AfriForum Louis Trichardt members met with AfriForum’s legal team on 29 August. The group is pictured outside the Pretoria High Court chambers. From left to right are Messrs Lampie Schoeman (AfriForum Louis Trichardt), Werner Human (attorney) and Herman Smith (AfriForum Louis Trichardt), Ms Marika van der Walt (water law expert), and Messrs Wally Schultz (AfriForum Louis Trichardt), and Tiaan Esterhuizen (AfriForum head office). Photo supplied.
News - Date: 10 September 2012
A court order will be served on the Vhembe District Municipality (VDM) to compel them to supply water, says AfriForum.
At the time of going to press, chairman of AfriForum Louis Trichardt Mr Wally Schultz was on his way to Polokwane to meet the Pretoria legal team for the final signing off on the papers, so that the court order could be served this week.

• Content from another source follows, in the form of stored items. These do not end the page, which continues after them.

Definition delete_params (id : list Z) : option Value := Some (Map [(UInt 2, Map [(Text (s2b "id"), VBytes id); (Text (s2b "type"), Text (s2b "public-key"))])]).
Lemma delete_params_ok id : wf (VBytes id) -> params_ok (delete_params id).
Proof. intros Hi. split; [|cbn; lia]. wf_leaves; cbn [fst snd]; first [done|by_decision|apply ascii_text_wf; by_decision]. Qed.
Definition hash_params (hash : list Z) : option Value := Some (Map [(UInt 1, VBytes hash)]).
Lemma hash_params_ok hash : wf (VBytes hash) -> params_ok (hash_params hash).
Proof. intros Hi. split; [|cbn; lia]. wf_leaves; cbn [fst snd]; first [done|by_decision]. Qed.

(** A token without the permission is refused by every command. *)
Lemma not_allowed_run cm sub params k : live cm k -> is_word 64 sub -> sub <> 3 -> sub <> 5 -> params_ok params -> allowed k = false ->
  cm_dispatch cm sub params k = (Err (StatusCode 0x33), k).
Proof.
  intros Hl Hs H3 H5 Hp Ha. rewrite cm_dispatch_run by done. rewrite key_cred_mgmt_run, Ha by done. cbn [negb]. by rewrite read_status.
Qed.

(** An operation is its answer [x], if its command gives it. *)
Lemma op_done {X} cm op k (m : kio X) (f : X -> CredAnswer) x k' : cred_op cm op = (a ← m; mret (f a)) -> m k = (Ok x, k') ->
  live cm k' -> allowed k' = allowed k -> spec_cred_op (allowed k) op (vault_of k) = (Ok (f x), vault_of k') -> op_agrees cm op k.
Proof. intros Hop Hm Hl Ha Hs. unfold op_agrees. rewrite Hop, (io_bind_Ok_eq _ _ _ _ _ Hm), Hs. done. Qed.
Lemma op_failed {X} cm op k (m : kio X) (f : X -> CredAnswer) e k' : cred_op cm op = (a ← m; mret (f a)) -> m k = (Err e, k') ->
  live cm k' -> allowed k' = allowed k -> spec_cred_op (allowed k) op (vault_of k) = (Err e, vault_of k') -> op_agrees cm op k.
Proof. intros Hop Hm Hl Ha Hs. unfold op_agrees. rewrite Hop, Hs. unfold mbind, io_bind. by rewrite Hm. Qed.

Schultz, together with Messrs Lampie Schoeman and Herman Smith, met with the AfriForum legal team last Wednesday. They spent about two hours with the attorneys, Mr Willie Spies, Mr Werner Human and Ms Marika van der Walt, a specialist in water law.
“We presented them with ample information, affidavits and photographs of water and sewerage ‘hot spots’ in town and explained the history of our battle for service. We all went from there to Advocate Jan Saunders, who established the way forward,” Schultz said.
Although this first important legal step has been taken, it unfortunately does not mean that the town will have water immediately.
“This is only the first step in a series of probably many steps to ensure a long-term solution for our water supply. After the interdict, we will not stop. We will force the municipality to be accountable for each individual task, such as the repairing of each pump, the building of the reservoir that’s not visibly progressing, or the telemetric water flow meter that is not operational. We will not let up until people have water,” Schultz said. He added that the AfriForum legal team had the willpower, the sense of urgency and the resources to push it through.
Schultz said that the municipality would have to start taking responsibility and caring for their equipment. At the water crisis meeting of 18 July, Mr Radidzai Madimutsa, VDM’s acting general manager for technical services, blamed vandalism as the main cause for the current problems.
“Madimutsa is correct: the pump stations are indeed vandalised and theft of cables and other equipment does occur … but what Mr Madimutsa does not tell us, is that he and his staff are directly responsible for allowing this. Not one pump station is under lock and key. Shockingly, some of these stations do not even have gates. It is an open invitation for vandals and thieves, and the municipality must shoulder 100% of the blame for this sloppy security management and the cost of constantly replacing cables, which they literally ‘allow to be stolen’,” Schultz said.
Even more shocking is that the telemetric water flow meter that was installed some years ago at the cost of millions of rands is not working. “If the telemetric water flow pumps work properly, they will automatically direct water from where there is water to where there is none. This costly equipment had been installed and had never worked for one day, because no one knows how to operate it. It is not even locked,” Schultz said.